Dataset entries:
^^^^^^^^^^^^^^^^
(** * freebox.js: the Freebox server node of node-red-contrib-freebox

    A shallow embedding of [src/freebox.js] (class [FreeboxServerNode]) and
    the properties of its registration, session and signed-call logic.

    - JavaScript values are a small inductive type; objects are association
      lists in insertion order.
    - A method that returns a promise is a state transformer returning a
      settlement; the transport ([axios]) answers from a script of pending
      responses carried by the state.
    - [crypto.createHmac('sha1', key).update(msg).digest('hex')] is computed
      by an executable HMAC-SHA1 over 32-bit words held in [Z]. *)

From Stdlib Require Import ZArith List String Ascii Bool Lia.
From Stdlib Require Import DecimalString.
Import ListNotations.
Local Open Scope string_scope.
Local Open Scope Z_scope.

(** ** Node's [crypto]: HMAC-SHA1 with hexadecimal digest *)

Module Crypto.

Local Open Scope list_scope.

Definition byte := Z.
Definition word := Z.

Definition mask32 : Z := 4294967295.
Definition add32 (a b : word) : word := Z.land (a + b) mask32.
Definition not32 (a : word) : word := Z.lxor a mask32.
Definition rotl32 (n : Z) (a : word) : word :=
  Z.land (Z.lor (Z.shiftl a n) (Z.shiftr a (32 - n))) mask32.

Definition bytes_of_string (s : string) : list byte :=
  map (fun c => Z.of_N (N_of_ascii c)) (list_ascii_of_string s).

(** Big-endian encoding of [v] on [n] bytes. *)
Fixpoint be_bytes (n : nat) (v : Z) : list byte :=
  match n with
  | O => []
  | S n' => Z.land (Z.shiftr v (8 * Z.of_nat n')) 255 :: be_bytes n' v
  end.
(** [trim] removes a run of white space at each end and nothing else, and
    what is left neither starts nor ends with white space. *)
Lemma trim_spec (s : jsstring) :
  (exists pre post,
      s = pre ++ trim s ++ post
      /\ forallb is_space pre = true /\ forallb is_space post = true)
  /\ (forall c rest, trim s = c :: rest -> is_space c = false)
  /\ (forall c front, trim s = front ++ [c] -> is_space c = false).
Proof.
  unfold trim, trimEnd.
  destruct (trimStart_split s) as [pre [Hs Hpre]].
  destruct (trimStart_split (rev (trimStart s))) as [post [Hr Hpost]].
  assert (Hmid : trimStart s = rev (trimStart (rev (trimStart s))) ++ rev post).
  { rewrite <- rev_app_distr, <- Hr, rev_involutive. reflexivity. }
  split; [|split].
  - exists pre, (rev post). split; [|split].
    + rewrite <- Hmid. exact Hs.
    + exact Hpre.
    + rewrite forallb_forall in *. intros x Hx. apply Hpost.
      apply in_rev. exact Hx.
  - intros c rest H.
    destruct (trimStart s) as [|d t] eqn:Ht.
    + simpl in H. discriminate.
    + assert (Hd : is_space d = false) by (eapply trimStart_head; exact Ht).
      rewrite H in Hmid. simpl in Hmid. injection Hmid as -> _. exact Hd.
  - intros c front H.
    apply (f_equal (@rev N)) in H.
    rewrite rev_involutive, rev_app_distr in H. simpl in H.
    eapply trimStart_head. exact H.
Qed.

Lemma str_eqb_refl (a : jsstring) : str_eqb a a = true.
Proof. apply str_eqb_eq. reflexivity. Qed.

(** ** The effects of the pieces *)

Arguments js : simpl never.
Arguments get : simpl never.
Arguments trim : simpl never.
Arguments ToString : simpl never.
Arguments local_images : simpl never.
Arguments store_image : simpl never.
Arguments str_eqb : simpl never.
Arguments substring0 : simpl never.
Arguments js_or : simpl never.
Arguments deliver : simpl never.
Arguments Z.mul : simpl never.

Lemma fold_on_data (chunks : list jsstring) (s : State) :
  fold_left (fun s c => on_data c s) chunks s
  = set_output (output s ++ concat chunks) s.
Proof.
  revert s. induction chunks as [|c chunks IH]; intros s; simpl.
  - rewrite app_nil_r. destruct s; reflexivity.
  - rewrite IH. unfold on_data, set_output; simpl.
    rewrite <- app_assoc. reflexivity.
Qed.

Lemma deliver_eq (chunks : list jsstring) (s : State) :
  deliver chunks s
  = (Normal tt, if piped s then set_output (output s ++ concat chunks) s else s).
Proof. unfold deliver, modify. rewrite fold_on_data. reflexivity. Qed.

Lemma skipn_length_app {A} (l x : list A) : skipn (length l) (l ++ x) = x.
Proof. induction l; simpl; auto. Qed.

Lemma skipn_length_self {A} (l : list A) : skipn (length l) l = [].
Proof. induction l; simpl; auto. Qed.

Ltac unfold_run :=
  unfold guarded_run, try_finally, try_catch, try_block, catch_block,
    finally_block, pullImage, listImages, pull, followProgress,
    createContainer, attach, start, wait, remove, request, interpolate,
    console_log, console_error, res_json, bind, modify, gets, throw, ret.
(** Following the specification (testable properties): the entire value
    of the portfolio, [v], is in the single asset [a]; every other asset
    has no entry or is worth zero. *)
Definition singleAsset (portfolio : list (string * Holding N)) (a : string)
  (v : N) : Prop :=
  In a assets /\ worth portfolio a = Some v /\
  forall b w, In b assets -> b <> a -> worth portfolio b = Some w ->
    w === lit 0.

(** Following the specification: four assets of the equal value [v]. *)
Definition equalValues (portfolio : list (string * Holding N)) (v : N)
  : Prop :=
  forall a, In a assets -> worth portfolio a = Some v.

End Specification.

(** ** The sign of a double *)

(** A double that is a number and has the sign [s] ([true] is negative);
    a zero has both signs. *)
Definition SFsigned (s : bool) (f : spec_float) : Prop :=
  match f with
  | S754_zero _ => True
  | S754_infinity s' => s' = s
  | S754_finite s' _ _ => s' = s
  | S754_nan => False
  end.

(** * Properties *)

Unset Implicit Arguments.

(** ** The number models *)

(** The literals of the module are read as Rocq reads decimal floats. *)
Example literals_binary64 :
  (lit 0.01 : float) = 0.01%float /\ (lit 0.001 : float) = 0.001%float /\
  (lit 0.18 : float) = 0.18%float /\ (lit 0.005 : float) = 0.005%float /\
  (lit 0.002 : float) = 0.002%float /\ (lit 0.003 : float) = 0.003%float /\
  (lit 0.004 : float) = 0.004%float /\ (lit 0.1 : float) = 0.1%float /\
  (lit 0.5 : float) = 0.5%float /\ (lit 1000000 : float) = 1000000%float /\
  (lit 999999.99 : float) = 999999.99%float.
Proof. vm_compute. repeat split. Qed.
^^^^^^^^^^^^^^^^
What you need to do:
Working from the records above, write out verbatim only the lines from the line containing "Arguments store_image : simpl never." through the line containing "revert s. induction".

Task result:
Arguments store_image : simpl never.
Arguments str_eqb : simpl never.
Arguments substring0 : simpl never.
Arguments js_or : simpl never.
Arguments deliver : simpl never.
Arguments Z.mul : simpl never.

Lemma fold_on_data (chunks : list jsstring) (s : State) :
  fold_left (fun s c => on_data c s) chunks s
  = set_output (output s ++ concat chunks) s.
Proof.
  revert s. induction chunks as [|c chunks IH]; intros s; simpl.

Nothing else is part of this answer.